(** X9. A Result that comes from the headers carries a validated address:
    a string that [net.isIP] accepts, the first hop of a list whose hops all
    pass, with the port read from the same entry. *)
Theorem header_result_is_validated (headers : headers_t) (r : Forwarded_t) :
  forwarded headers = Return (Some r) ->
  exists p s,
    matched_entry headers = Some p /\
    valid_ips headers p = true /\
    s = first_hop (header_or_empty headers (Proxy.ip p)) /\
    net.isIP s <> 0%Z /\
    r = {| ip := VString s; secure := false;
           port := port_number
                     (first_hop (header_or_empty headers (Proxy.port p))) |}.
Proof.
  intros Hf.
  destruct (matched_entry headers) as [p|] eqn:Hm.
  2:{ unfold forwarded in Hf.
      rewrite (forwarded_loop_unmatched _ _ Hm) in Hf. discriminate. }
  destruct (valid_ips headers p) eqn:Hv.
  2:{ rewrite (forwarded_invalid _ _ Hm Hv) in Hf. discriminate. }
  exists p, (first_hop (header_or_empty headers (Proxy.ip p))).
  rewrite (forwarded_valid _ _ Hm Hv) in Hf. injection Hf as <-.
  split; [reflexivity|]. split; [exact Hv|]. split; [reflexivity|].
  split; [|reflexivity].
  unfold valid_ips in Hv.
  destruct (hops_first (header_or_empty headers (Proxy.ip p))) as [rest Hr].
  rewrite Hr in Hv. unfold every_isIP in Hv. cbn [forallb] in Hv.
  apply andb_true_iff in Hv as [Hv _]. rewrite isIP_truthy in Hv.
  intros E. rewrite E in Hv. discriminate.
Qed.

### Try it
Whatever appears in the data above is to be set down exactly.

### Answer section
(** X9. A Result that comes from the headers carries a validated address:
    a string that [net.isIP] accepts, the first hop of a list whose hops all
    pass, with the port read from the same entry. *)
Theorem header_result_is_validated (headers : headers_t) (r : Forwarded_t) :
  forwarded headers = Return (Some r) ->
  exists p s,
    matched_entry headers = Some p /\
    valid_ips headers p = true /\
    s = first_hop (header_or_empty headers (Proxy.ip p)) /\
    net.isIP s <> 0%Z /\
    r = {| ip := VString s; secure := false;
           port := port_number
                     (first_hop (header_or_empty headers (Proxy.port p))) |}.
Proof.
  intros Hf.
  destruct (matched_entry headers) as [p|] eqn:Hm.
  2:{ unfold forwarded in Hf.
      rewrite (forwarded_loop_unmatched _ _ Hm) in Hf. discriminate. }
  destruct (valid_ips headers p) eqn:Hv.
  2:{ rewrite (forwarded_invalid _ _ Hm Hv) in Hf. discriminate. }
  exists p, (first_hop (header_or_empty headers (Proxy.ip p))).
  rewrite (forwarded_valid _ _ Hm Hv) in Hf. injection Hf as <-.
  split; [reflexivity|]. split; [exact Hv|]. split; [reflexivity|].
  split; [|reflexivity].
  unfold valid_ips in Hv.
  destruct (hops_first (header_or_empty headers (Proxy.ip p))) as [rest Hr].
  rewrite Hr in Hv. unfold every_isIP in Hv. cbn [forallb] in Hv.
  apply andb_true_iff in Hv as [Hv _]. rewrite isIP_truthy in Hv.
  intros E. rewrite E in Hv. discriminate.
Qed.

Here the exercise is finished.